Founders of growing foodservice concepts like Crumbl Cookies, Sweetgreen and Postino WineCafe see some things that have changed about their roles, but the concept leaders would do little differently.
Lauren Bailey, CEO and co-founder of Upward Projects and Postino WineCafe; Jason McGowan, CEO and co-founder of Crumbl Cookies, and Nathaniel Ru, co-founder and chief brand officer of Sweetgreen, on Monday reflected on how their roles had evolved in a CREATE Experience Founders Forum conversation with Sam Oches, group director for editorial at Informa’s restaurant and food group.
“I think each of our roles has gotten a little bit more siloed,” said Ru, who co-founded Sweetgreen 2007 with Jonathan Neman and Nicolas Jammet. “I feel like in the beginning it was a lot more fluid.”
Bailey said she was fortunate to learn the restaurant business through operations. The original wine cafe opened in 2001.
“When we were small,” she told the Palm Springs, Calif., group, “we were like a little speed boat. It's easy to change course. You can just say, ‘We're not going to do that anymore.' We're going to use these straws and not these straws. Now, it takes literally six weeks to change straws.”
The result of more locations, Bailey said, is “just messaging it differently.”
McGowan, who opened the first Crumbl Cookies in Logan, Utah, in 2017, said his role has changed dramatically.
“My first role was like just as an individual founder, jumping in [and] trying to do as much as you can as a founder without dropping the ball, even though they are dropping,” McGowan said. That has evolved into a leadership role, he added.
“It's not about what you can do, it is what you can get your team to do,” McGowan said. “I moved into that kind of leadership role and working with teams and trying not to have favorites but at the same time building a culture.”
Founders still observe the small details, the founders agreed, such as picking up errant waste. But the base role is inspiration.

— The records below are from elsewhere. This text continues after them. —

Lemma frugal_short {A} (m : ST (fuse M) A) P f a f' : frugal m P -> m f = Some (a, f') -> short_memory f' -> short_memory f.
Proof. intros Hm E Hs. destruct (decide (false ∈ Node.heap f)) as [|Hn]; [done|]. by destruct (Hm f a f' E Hn). Qed.

Lemma frugal_or {A} (m : ST (fuse M) A) P f a f' : frugal m P -> m f = Some (a, f') -> P a \/ short_memory f.
Proof. intros Hm E. destruct (decide (false ∈ Node.heap f)) as [|Hn]; [by right|]. left. by apply (Hm f a f' E). Qed.

(** Why there is no path: no memory, or a node above has been removed. *)
Definition no_path f (p x : Z) : Prop := x = - ENOMEM /\ short_memory f \/ x = - ENOENT /\ forall l, ~ full_path (nodes f) p l.

Lemma no_path_neg f p x : no_path f p x -> x < 0 /\ x <> - EAGAIN.
Proof. by intros [[-> _]|[-> _]]. Qed.

End Memory.

(** ** Rules *)

Section Rules.
Context {OS M X : Type} `{FdOps OS} `{DevOps OS} `{NodeMemLaws M}.
Context (fs : fuse_operations OS X).
Implicit Types (b : lib M X) (G : list hold) (R : option Z).

Abbreviation IO := (ST (LL OS (lib M X))).

(** The library while the paths [G] are locked: nobody waits, the file system is
    there, and the thread has a context. *)
Record held b G : Prop := {
  hd_sys : sys_inv (fz b) G; hd_queue : lockq (fz b) = []; hd_live : fs_live b = true; hd_ctx : is_Some (context b);
  hd_dirs : forall d, is_Some (dhs b !! d) -> d < next_dh b }.

(** The same nodes, but for their locks, and the same open directories. *)
Record like b b' : Prop := {
  lk_nodes : lock_only (nodes (fz b)) (nodes (fz b')); lk_conf : conf (fz b') = conf (fz b); lk_dhs : dhs b' = dhs b;
  lk_next : next_dh b' = next_dh b }.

“It's really about inspiring and inspiring the leaders and making sure that they can dream big and push beyond and be better,” McGowan said.
Relationships among founders also changes as concepts grow, Ru noted.
“We all kind of grew up in this business together,” Ru said of his contributors. “I think the one thing that we do that is really important is we actually try to carve out once a year founders' retreat, where the three of us go and we kind of go solo.” The first retreat was outside the District of Columbia and the most recent was at Joshua Tree National Park in California.
“We all spend time connecting about the business, but we also just check in with each other. That once-a-year weekend trip goes a long way in seeing how people are feeling,” Ru said.
He added that he would take mistakes less deeply than he did when Sweetgreen’s started.
“You just have to really be resilient and not let things really affect you,” he said. “I think when you're young and you're starting a company and something goes wrong, you think it's the biggest deal. I think if I were to go back and tell myself not to worry about these things.”
Bailey said she would invest in relationships even more. “I don't remember ever going to something like this, sitting in a room like this, listening to founders and I would have probably built that a little bit sooner,” she said. “It's just such a beautiful thing how many people are willing to help.”
McGowan said he encourages founders to have fun.
“Some of my favorite memories are not having all these locations,” he said. “It’s me making deliveries and seeing the customers’ faces.”